Task goal: Below are several records. Retype exactly those lines running from the one with "asOf, parse_time (if" through the one with "Definition sample_full : auditReport", end lines included, and no others.
Data for this task START
(** planning fails closed, whatever the options.  Every target of a returned
    plan belongs to a series of the report, of binance or okx, of an enabled
    timeframe from 15m up, and to a kind that was asked for; when policies are
    given its symbol has one and it allows repairs; and no target lies before the
    bucket of the official listing or, when retention is enforced, before the age
    limit of its timeframe. *)
Theorem plan_policy parse_time now_text report options plan ex symbol tf kind x :
  BuildPlanWithOptions parse_time now_text (Ok report) options = Ok plan →
  ((ex, symbol, frame_name tf, kind), x) ∈ task_targets plan.(Plan.Tasks) →
  (ex = "binance" ∨ ex = "okx") ∧ symbol ≠ "" ∧ tf ≠ F3D ∧ Index F15m <= Index tf ∧
  kind_enabled options kind ∧
  (∀ policies, options.(PlanOptions.Policies) = Some policies →
     ∃ policy, policies !! (ex ++ ":" ++ symbol)%string = Some policy ∧ policy.(SymbolPolicy.Allowed) = true ∧
       (0 < policy.(SymbolPolicy.ListedAtMS) →
          historyBoundaryStartMS policy.(SymbolPolicy.ListedAtMS) ex tf <= Z.max 0 x)) ∧
  (options.(PlanOptions.EnforceRetention) = true →
     ∃ asOf, parse_time (if bool_decide (report.(AuditReport.AsOf) = "") then report.(AuditReport.GeneratedAt)
                         else report.(AuditReport.AsOf)) = Ok asOf ∧
       ∀ cutoff, CutoffMS (RuleFor tf) asOf = Some cutoff → ceilStartMS cutoff tf <= Z.max 0 x).
Proof.
  intros (asOf & Hret & Hc & Ht)%plan_bound Hx.
  destruct (Ht _ _ Hx) as (r & tf' & s & kind' & Hr & [Htf Hs] & En & Hsym & [H3 Hpol] & Htar).
  injection En as -> -> Htf' ->. apply frame_name_inj in Htf' as <-.
  rewrite Forall_forall in Hc. destruct (Hc r Hr) as (Hex & tf' & Htf' & Hi & _).
  rewrite Htf in Htf'. apply frame_name_inj in Htf' as <-.
  destruct Htar as (kind & latest & [= <-] & Hkind & Hkept).
  destruct (minimum_start_bounds options asOf (policy_of options (result_exchange r) (series_symbol s))
    (result_exchange r) tf latest) as [Hlist Hage]. unfold kept in Hkept.
  set (m := minimum_start _ _ _ _ _ _) in *. clearbody m.
  split_and!; [done..| |].
  - intros policies Hp. destruct Hpol as [Hpol|Hpol]; [congruence|]. revert Hpol Hlist.
    fold (series_symbol s). unfold policy_of. rewrite Hp. simpl.
    destruct (policies !! _) as [policy|]; simpl; [|done]. intros Ha Hlist. exists policy.
    split_and!; [done..|]. intros Hl. specialize (Hlist Hl). lia.
  - intros He. exists asOf. split; [by apply Hret|]. intros cutoff Hcut. specialize (Hage He cutoff Hcut). lia.
Qed.

(** A listed symbol of okx with one gap before its listing, one after it, and two
    hours missing at the end. *)
Definition sample_time (text : string) : result go_error Z := Ok 1779282000000.
Definition sample_options : PlanOptions :=
  PlanOptions.mk (Some {["okx:BTC-USDT" := SymbolPolicy.mk true "" "spot" 1779249600000 1]}) true true true true.
Definition sample_full : auditReport :=
  AuditReport.mk "2026-05-20T13:00:00Z" "" (Some true)
    [AuditResult.mk "okx" "1H" 1779274800000
       (Some [AuditSeries.mk "btc-usdt" 0 (Some 2) 10 1779235200000 1779267600000 0
          [AuditGap.mk 1779246000000 1779246000000 1; AuditGap.mk 1779253200000 1779253200000 1]]) []].

Example plan_policy_witness :
  ∃ plan, BuildPlanWithOptions sample_time "" (Ok sample_full) sample_options = Ok plan ∧
    Task.TargetStarts <$> plan.(Plan.Tasks) = [[1779253200000]; [1779271200000; 1779274800000]] ∧
    ∀ x, (("okx", "BTC-USDT", "1H", "internal"), x) ∈ task_targets plan.(Plan.Tasks) → 1779249600000 <= Z.max 0 x.
Proof.
  destruct (BuildPlanWithOptions sample_time "" (Ok sample_full) sample_options) as [plan|] eqn:E;
    [|vm_compute in E; discriminate E].
  exists plan. split; [reflexivity|]. split; [vm_compute in E; injection E as <-; reflexivity|]. intros x Hx.
  destruct (plan_policy _ _ _ _ _ "okx" "BTC-USDT" F1H "internal" x E Hx) as (_ & _ & _ & _ & _ & Hp & _).
  destruct (Hp _ eq_refl) as (policy & Hpol & _ & Hl). vm_compute in Hpol. injection Hpol as <-.
  exact (Hl eq_refl).
Defined.

(** ** Planning returns *)

(** How a run stopped, if it did: never for lack of fuel, and by a panic only if
    [unknown]. *)
Definition stops {A} (unknown : Prop) (r : run A) : Prop :=
  match r with Err OutOfFuel => False | Err Panicked => unknown | _ => True end.

Lemma addTarget_stops unknown minimum key start acc : stops unknown (addTarget minimum key start acc).
Proof. unfold addTarget. cbv zeta. repeat dm; done. Qed.

Lemma add_range_stops unknown fuel minimum key tf cursor last acc :
  - 2 ^ 60 <= cursor → last <= MaxTS → last - cursor < MinuteMS * Z.of_nat fuel →
  stops unknown (add_range fuel minimum key tf cursor last acc).
Proof.
  revert cursor acc. induction fuel as [|fuel IH]; intros cursor acc Hc Hl Hf; simpl.
  - destruct (last <? cursor) eqn:E; zbool; [done|]. lia.
  - destruct (last <? cursor) eqn:E; zbool; [done|].
    pose proof (addTarget_stops unknown minimum key cursor acc).
    destruct (addTarget _ _ _ _) as [acc1|e]; [|by destruct e].
    pose proof (next_step_any cursor tf ltac:(unfold steppable, MaxTS in *; lia)). unfold MinuteMS in *.
    apply IH; lia.
Qed.

Lemma gap_loop_stops unknown n minimum key tf cursor last seen outside acc :
  stops unknown (gap_loop n minimum key tf cursor last seen outside acc).
Proof.
  revert cursor seen outside acc. induction n as [|n IH]; intros cursor seen outside acc; simpl; [done|].
  destruct (last <? cursor); [done|].
  pose proof (addTarget_stops unknown minimum key cursor acc).
  destruct (addTarget _ _ _ _) as [acc1|e]; [|by destruct e].
  destruct (_ && negb (cursor =? last)); [done|]. destruct (_ <=? cursor); [done|]. apply IH.
Qed.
Data for this task END
Answer area:
     ∃ asOf, parse_time (if bool_decide (report.(AuditReport.AsOf) = "") then report.(AuditReport.GeneratedAt)
                         else report.(AuditReport.AsOf)) = Ok asOf ∧
       ∀ cutoff, CutoffMS (RuleFor tf) asOf = Some cutoff → ceilStartMS cutoff tf <= Z.max 0 x).
Proof.
  intros (asOf & Hret & Hc & Ht)%plan_bound Hx.
  destruct (Ht _ _ Hx) as (r & tf' & s & kind' & Hr & [Htf Hs] & En & Hsym & [H3 Hpol] & Htar).
  injection En as -> -> Htf' ->. apply frame_name_inj in Htf' as <-.
  rewrite Forall_forall in Hc. destruct (Hc r Hr) as (Hex & tf' & Htf' & Hi & _).
  rewrite Htf in Htf'. apply frame_name_inj in Htf' as <-.
  destruct Htar as (kind & latest & [= <-] & Hkind & Hkept).
  destruct (minimum_start_bounds options asOf (policy_of options (result_exchange r) (series_symbol s))
    (result_exchange r) tf latest) as [Hlist Hage]. unfold kept in Hkept.
  set (m := minimum_start _ _ _ _ _ _) in *. clearbody m.
  split_and!; [done..| |].
  - intros policies Hp. destruct Hpol as [Hpol|Hpol]; [congruence|]. revert Hpol Hlist.
    fold (series_symbol s). unfold policy_of. rewrite Hp. simpl.
    destruct (policies !! _) as [policy|]; simpl; [|done]. intros Ha Hlist. exists policy.
    split_and!; [done..|]. intros Hl. specialize (Hlist Hl). lia.
  - intros He. exists asOf. split; [by apply Hret|]. intros cutoff Hcut. specialize (Hage He cutoff Hcut). lia.
Qed.

(** A listed symbol of okx with one gap before its listing, one after it, and two
    hours missing at the end. *)
Definition sample_time (text : string) : result go_error Z := Ok 1779282000000.
Definition sample_options : PlanOptions :=
  PlanOptions.mk (Some {["okx:BTC-USDT" := SymbolPolicy.mk true "" "spot" 1779249600000 1]}) true true true true.
Definition sample_full : auditReport :=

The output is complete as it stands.